Getting the scissors she found to glide through the denim material of the pants she was making shorter so she wouldn't trip on them when she put them on, Kyleigh never thought such a simple thing would make her so happy. Most of the time she was forced to use her knife to crudely cut inches off of jeans, but since she and Shane had decided to stay in their current house she found a lot of things were coming easier to her. Which she still hadn't decided if that was a good thing or not. Easy to her was a foreign concept, but so was worrying about another being, much less a human. Speaking of, where the hell was Shane? He had disappeared earlier that morning and when he returned he was being all weird. Telling her to stay downstairs for a few minutes and busy herself. Whatever that meant.
Shaking her head she snipped a stray piece of cloth from the bottom of the pants, then stood up to make sure they were the proper length now. Just enough to cover her ankles, but not too long to trip her up when she ventured outside. That was when she noticed Shane standing there with a small box in his hands, wrapped in some strange paper. "And here I thought you were trying to tell me you were expecting!" She teased, setting down the jeans so that she could take the gift. Every fiber in her being wanted to tell him that he didn't have to do this, go out there and risk his life to get her something for a day that didn't even mean anything now. But it was such a nice gesture that she couldn't bring herself to toss any sass his way, her eyes coming very close to flooding over with tears.
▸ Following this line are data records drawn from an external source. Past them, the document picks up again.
(* ===== verification/Agent.v ===== *)
(** * Coding agents

    [src/internal/agent/agent.go]: the built-in harnesses, their names and
    aliases, and the command line of a session; and of [opencodeplugins.go]
    the plugin specifiers and directories behind the start-up hint. The
    checksums of a release are data the model keeps as the list of pairs. *)

From S2P Require Import Prelude GoStrings GoPath.
Open Scope string_scope.
Open Scope list_scope.
Open Scope Z_scope.

Definition Default : string := "opencode".
Definition aliases : list (string * string) := [("opencode", "opencode2")].
Definition PluginDir : string := "/etc/jailoc-tui-plugin".

Inductive TUIPlugin :=
| NoTUIPlugin | OpenCode1TUI | OpenCode2TUI | OmOExtension | ClaudeStatusLine | CopilotStatusLine | AgyStatusLine.

Definition TUIPlugin_Env (p : TUIPlugin) : string :=
  match p with
  | OpenCode1TUI => "OPENCODE_TUI_CONFIG"
  | OpenCode2TUI => "OPENCODE_CLI_CONFIG_CONTENT"
  | _ => ""
  end.
Definition TUIPlugin_Args (p : TUIPlugin) : list string :=
  match p with
  | OmOExtension => ["--extension"; PluginDir +:+ "/omo.js"]
  | ClaudeStatusLine => ["--settings"; PluginDir +:+ "/claude-settings.json"]
  | _ => []
  end.
Definition SettingsFile (p : TUIPlugin) : option (string * string) :=
  match p with
  | CopilotStatusLine => Some ("settings.json", "copilot")
  | AgyStatusLine => Some ("antigravity-cli/settings.json", "agy")
  | _ => None
  end.

Record Release := {
  rel_Repo : string; rel_Asset : string; rel_Binary : string; rel_Version : string;
  rel_SHA256 : list (string * string)
}.
Definition AssetName (r : Release) (arch : string) : string := ReplaceAll (rel_Asset r) "{arch}" arch.
Definition ReleaseArchs : list string := ["x64"; "arm64"].

Record StateDir := { st_Name : string; st_Path : string }.

(** [Installs] is a function value; [h_Installs] says whether it is set (to
    [openCode1Installs]). *)
Record Harness := {
  h_Name : string; h_Title : string; h_Binary : string; h_Package : string; h_Version : string;
  h_Release : option Release; h_Continue : string; h_Resume : string; h_Unattended : list string;
  h_Env : list string; h_State : list StateDir; h_Mounts : list string; h_TUIPlugin : TUIPlugin;
  h_ConfigDir : string; h_ConfigGitignore : string; h_Installs : bool
}.

Definition sharedMounts : list string := ["~/.agents:/home/agent/.agents:ro"].
Definition openCodeMounts : list string :=
  ["~/.config/opencode:/home/agent/.config/opencode:rw"; "~/.opencode:/home/agent/.opencode:rw"].
Definition openCode1Mounts : list string := openCodeMounts ++ ["~/.omo:/home/agent/.omo:rw"].
Definition openCodeConfigDir : string := "/home/agent/.config/opencode".
Definition NL : string := String (chr 10) "".
Definition openCodeConfigGitignore : string :=
  "node_modules" +:+ NL +:+ "package.json" +:+ NL +:+ "package-lock.json" +:+ NL +:+ "bun.lock" +:+ NL +:+ ".gitignore" +:+ NL.

Definition harnesses : list Harness := [
  {| h_Name := "opencode1"; h_Title := "OpenCode 1"; h_Binary := "opencode"; h_Package := "opencode-ai";
     h_Version := "1.19.5"; h_Release := None; h_Continue := "--continue"; h_Resume := "--session";
     h_Unattended := []; h_Env := ["OPENCODE_DISABLE_AUTOUPDATE=1"];
     h_State := [{| st_Name := "opencode-data"; st_Path := "/home/agent/.local/share/opencode" |};
                 {| st_Name := "opencode-state"; st_Path := "/home/agent/.local/state/opencode" |}];
     h_Mounts := openCode1Mounts; h_TUIPlugin := OpenCode1TUI; h_ConfigDir := openCodeConfigDir;
     h_ConfigGitignore := openCodeConfigGitignore; h_Installs := true |};
  {| h_Name := "opencode2"; h_Title := "OpenCode 2"; h_Binary := "opencode"; h_Package := "@opencode/cli";
     h_Version := "2.2.5"; h_Release := None; h_Continue := "--continue"; h_Resume := "--session";
     h_Unattended := ["--standalone"; "--auto"]; h_Env := ["OPENCODE_DISABLE_AUTOUPDATE=1"];
     h_State := [{| st_Name := "opencode2-data"; st_Path := "/home/agent/.local/share/opencode" |};
                 {| st_Name := "opencode2-state"; st_Path := "/home/agent/.local/state/opencode" |}];
     h_Mounts := openCodeMounts; h_TUIPlugin := OpenCode2TUI; h_ConfigDir := openCodeConfigDir;
     h_ConfigGitignore := openCodeConfigGitignore; h_Installs := false |};
  {| h_Name := "claude"; h_Title := "Claude Code"; h_Binary := "claude"; h_Package := "@anthropic-ai/claude-code";
     h_Version := "2.1.318"; h_Release := None; h_Continue := "--continue"; h_Resume := "--resume";
     h_Unattended := ["--dangerously-skip-permissions"];
     h_Env := ["CLAUDE_CONFIG_DIR=/home/agent/.claude"; "DISABLE_AUTOUPDATER=1"];
     h_State := [{| st_Name := "claude"; st_Path := "/home/agent/.claude" |}];
     h_Mounts := []; h_TUIPlugin := ClaudeStatusLine; h_ConfigDir := ""; h_ConfigGitignore := ""; h_Installs := false |};
  {| h_Name := "copilot"; h_Title := "GitHub Copilot CLI"; h_Binary := "copilot"; h_Package := "@github/copilot";
     h_Version := "1.0.105"; h_Release := None; h_Continue := "--continue"; h_Resume := "--resume";
     h_Unattended := ["--allow-all"]; h_Env := ["COPILOT_AUTO_UPDATE=false"];
     h_State := [{| st_Name := "copilot"; st_Path := "/home/agent/.copilot" |}];
     h_Mounts := []; h_TUIPlugin := CopilotStatusLine; h_ConfigDir := ""; h_ConfigGitignore := ""; h_Installs := false |};
  {| h_Name := "omo"; h_Title := "OmO"; h_Binary := "omo"; h_Package := "omo-ai";
     h_Version := "5.1.60"; h_Release := None; h_Continue := "--continue"; h_Resume := "--session";
     h_Unattended := ["--permission-preset"; "full-access"]; h_Env := ["PI_SKIP_VERSION_CHECK=1"; "OMO_RUNTIME=node"];
     h_State := [{| st_Name := "omo"; st_Path := "/home/agent/.omo" |}];
     h_Mounts := []; h_TUIPlugin := OmOExtension; h_ConfigDir := ""; h_ConfigGitignore := ""; h_Installs := false |};
  {| h_Name := "agy"; h_Title := "Antigravity CLI"; h_Binary := "agy"; h_Package := "";
     h_Version := "1.5.0";
     h_Release := Some {| rel_Repo := "google-antigravity/antigravity-cli"; rel_Asset := "agy_cli_linux_{arch}.tar.gz";
                          rel_Binary := "antigravity"; rel_Version := "1.5.0";
                          rel_SHA256 := [("x64", "f65e365a67be49abdaf92f5669c3157bd4b9c569f6b9f448340b00ca261b0f01");
                                         ("arm64", "87e73a5ab4ecb3a9668660d259dafd13f5443149da0113664d59129a21a62ba4")] |};
     h_Continue := "--continue"; h_Resume := "--conversation";
     h_Unattended := ["--dangerously-skip-permissions"]; h_Env := ["AGY_CLI_DISABLE_AUTO_UPDATE=1"];
     h_State := [{| st_Name := "antigravity"; st_Path := "/home/agent/.gemini" |}];
     h_Mounts := []; h_TUIPlugin := AgyStatusLine; h_ConfigDir := ""; h_ConfigGitignore := ""; h_Installs := false |}].

(** A lookup in a Go map written as an association list. *)
Definition assoc {A} (k : string) (l : list (string * A)) : option A :=
  snd <$> List.find (λ kv, String.eqb (fst kv) k) l.

Definition with_name (h : Harness) (n : string) : Harness :=
  {| h_Name := n; h_Title := h_Title h; h_Binary := h_Binary h; h_Package := h_Package h; h_Version := h_Version h;
     h_Release := h_Release h; h_Continue := h_Continue h; h_Resume := h_Resume h; h_Unattended := h_Unattended h;
     h_Env := h_Env h; h_State := h_State h; h_Mounts := h_Mounts h; h_TUIPlugin := h_TUIPlugin h;
     h_ConfigDir := h_ConfigDir h; h_ConfigGitignore := h_ConfigGitignore h; h_Installs := h_Installs h |}.
Definition with_version (h : Harness) (v : string) : Harness :=
  {| h_Name := h_Name h; h_Title := h_Title h; h_Binary := h_Binary h; h_Package := h_Package h; h_Version := v;
     h_Release := h_Release h; h_Continue := h_Continue h; h_Resume := h_Resume h; h_Unattended := h_Unattended h;
     h_Env := h_Env h; h_State := h_State h; h_Mounts := h_Mounts h; h_TUIPlugin := h_TUIPlugin h;
     h_ConfigDir := h_ConfigDir h; h_ConfigGitignore := h_ConfigGitignore h; h_Installs := h_Installs h |}.

Definition Lookup (name : string) : option Harness :=
  let target := match assoc name aliases with Some a => a | None => name end in
  (λ h, with_name h name) <$> List.find (λ h, String.eqb (h_Name h) target) harnesses.
Definition Names : list string := sort_strings (map fst aliases) ++ map h_Name harnesses.
Definition All : list Harness := harnesses.
Definition DefaultMounts (h : Harness) : list string := h_Mounts h ++ sharedMounts.

Definition Command (h : Harness) (args : list string) (id : string) (cont : bool) : list string :=
  (h_Binary h :: h_Unattended h) ++ TUIPlugin_Args (h_TUIPlugin h) ++
  (if negb (String.eqb id "") then [h_Resume h; id] else if cont then [h_Continue h] else []) ++ args.

(** ** Plugin specifiers *)

Definition registry_invalid (c : ascii) : bool :=
  (code c <=? 32) || (code c =? 127) || Ascii.eqb c ":" || Ascii.eqb c "#" || Ascii.eqb c "\".
(** The package to install and its name. *)
Definition registryPlugin (spec : string) : option (string * string) :=
  if String.eqb spec "" || sexists registry_invalid spec || HasPrefix spec "." || HasPrefix spec "/" || HasPrefix spec "~"
  then None else
  match (match CutPrefix spec "@" with
         | Some after => let '(s, r, slash) := Cut after "/" in
                         if negb slash || String.eqb s "" then None else Some ("@" +:+ s +:+ "/", r)
         | None => Some ("", spec)
         end) with
  | None => None
  | Some (scope, rest) =>
      let '(base, version, versioned) := Cut rest "@" in
      if String.eqb base "" || Contains base "/" ||
         (versioned && (String.eqb version "" || Contains version "/")) then None else
      let name := scope +:+ base in
      if negb versioned then Some (name +:+ "@latest", name) else Some (spec, name)
  end.

Definition xdgDir (value home name : string) : string :=
  if negb (String.eqb value "") then value else if String.eqb home "" then "" else JoinPath [home; name].
Definition envTrue (v : string) : bool := EqualFold v "true" || String.eqb v "1".

(** [projectDirs]: up to the git root or the root directory. Each step goes to
    a shorter path, so the length of the path bounds the walk. *)
Fixpoint project_walk (has_git : string → bool) (fuel : nat) (d : string) : list string :=
  match fuel with
  | O => [d]
  | S fuel' =>
      if has_git d then [d] else
      let parent := Dir d in
      if String.eqb parent d then [d] else d :: project_walk has_git fuel' parent
  end.
Definition projectDirs (has_git : string → bool) (dir : string) : list string :=
  if String.eqb dir "" then [] else
  let d := Clean dir in project_walk has_git (S (String.length d)) d.

Example registryPlugin_ex :
  registryPlugin "@scope/name@1.2" = Some ("@scope/name@1.2", "@scope/name") ∧
  registryPlugin "oh-my" = Some ("oh-my@latest", "oh-my") ∧ registryPlugin "./x" = None ∧
  registryPlugin "git+https://x" = None ∧
  projectDirs (λ d, String.eqb d "/a") "/a/b/c/" = ["/a/b/c"; "/a/b"; "/a"].
Proof. by vm_compute. Qed.

(** ** Lemmas *)

Lemma Lookup_Names name : is_Some (Lookup name) ↔ name ∈ Names.
Proof.
  unfold Lookup, Names. split.
  - intros [h H]. destruct (decide (name = "opencode")) as [->|Hne]; [vm_compute; constructor|].
    assert (assoc name aliases = None) as Ha.
    { unfold assoc, aliases. cbn [List.find fst]. destruct (String.eqb_spec "opencode" name); [congruence|done]. }
    rewrite Ha in H. apply fmap_Some in H as (h0 & Hf & _).
    apply List.find_some in Hf as [Hin Heq]. apply String.eqb_eq in Heq as <-.
    apply elem_of_app. right. apply list_elem_of_fmap. exists h0. split; [done|]. by apply list_elem_of_In.
  - intros H. assert (Forall (λ n, is_Some ((λ h, with_name h n) <$>
      List.find (λ h, String.eqb (h_Name h) (match assoc n aliases with Some a => a | None => n end)) harnesses)) (sort_strings (map fst aliases) ++ map h_Name harnesses)) as Hall.
    { vm_compute. repeat constructor; by eexists. }
    rewrite Forall_forall in Hall. by apply Hall.
Qed.
Lemma Lookup_name name h : Lookup name = Some h → h_Name h = name.
Proof. unfold Lookup. intros H. apply fmap_Some in H as (h0 & _ & ->). done. Qed.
"I uh.. I can't believe you even remembered. Thank you." Kyleigh couldn't even look up right then, busying herself with carefully tearing the paper away. When she opened the box a stunned expression came over her face, and if he was paying close attention, a slight shake in her fingers as she picked up the necklace. It suited her perfectly and other than the necklace she had from her mother she had never been given such a nice gift. "Could you…could you put it on for me?" Quickly she glanced up at him before she turned around, happy to have an excuse for him to not see the emotions in her eyes. It might have just been a simple piece of jewelry, but to Kyleigh it meant so much more and nothing was ever going to take that from her.